The photos inside are grainy but clear enough.

One at a seaside café.

Another, leaving the market with a bag too heavy for groceries.

A final one taken near the marina, his phone in hand, mouth just slightly open like he's mid-sentence.

There's no audio, but I know the kind of conversations men like him have when they think they've been forgotten.

I wait until the sun finishes climbing the edge of the sky, until the tourists start to hum around the edges of the city like insects around sugar.

Then I make my move.

The steps down to the villa are slick with salt and moss.

My shoes don't slip.

The door is unlocked.

He doesn't expect company.

Or maybe he does, and he's grown stupid with comfort.

Either way, I push the door open with the slow grace of someone who owns the moment and the ruin it will bring.

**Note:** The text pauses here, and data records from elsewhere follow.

(** The memo of a node is only ever written as a pointer type: after a
    run every memo is empty or starts with [*], if that is so before. *)
Theorem memo_is_a_pointer (fuel : nat) (conventions : gmap string string)
    (st st' : State) (res : result unit) :
  memo_pointer st →
  CreateTypes fuel conventions st = Some (res, st') →
  memo_pointer st'.
Proof.
  intros Hst Hrun.
  pose (R := λ st st' : State, memo_pointer st → memo_pointer st').
  assert (Hrefl : Reflexive R) by (intros x Hx; exact Hx).
  assert (Htrans : Transitive R) by (intros x y z H1 H2 Hx; exact (H2 (H1 Hx))).
  assert (Hres : respects R any (CreateTypes fuel conventions)).
  2: { by apply (Hres _ _ _ Hrun). }
  apply respects_CreateTypes with (good := λ _, True); try done.
  - intros name p st0 Hm q s. cbn. rewrite list_lookup_alter.
    case_decide; [|apply Hm].
    intros Hq. apply fmap_Some in Hq as (s0 & Hs0 & ->).
    right. by exists name.
  - intros p st0 Hm q s. cbn. rewrite list_lookup_alter.
    case_decide; [|apply Hm].
    intros Hq. apply fmap_Some in Hq as (s0 & Hs0 & ->).
    replace (Schema.GeneratedType (Schema.FixMissingTypeValue s0))
      with (Schema.GeneratedType s0); [by eapply Hm|].
    unfold Schema.FixMissingTypeValue. by repeat case_match.
  - intros s0 st0 _ Hm. exact Hm.
Qed.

He's in the kitchen, bare-chested, knife in hand, slicing bread like he belongs to the sea.

He glances up. Freezes.

His face is older than the last time I saw it, back when he was wearing someone else's badge and barking at dock workers like he had real power.

Now, there's resignation in his eyes.

No panic.

Just a tired little smile as he sets the knife down.

"You found me."

I don't respond.

I close the door behind me and step inside.

The place smells like olives and cigarettes, windows open wide to catch the morning breeze.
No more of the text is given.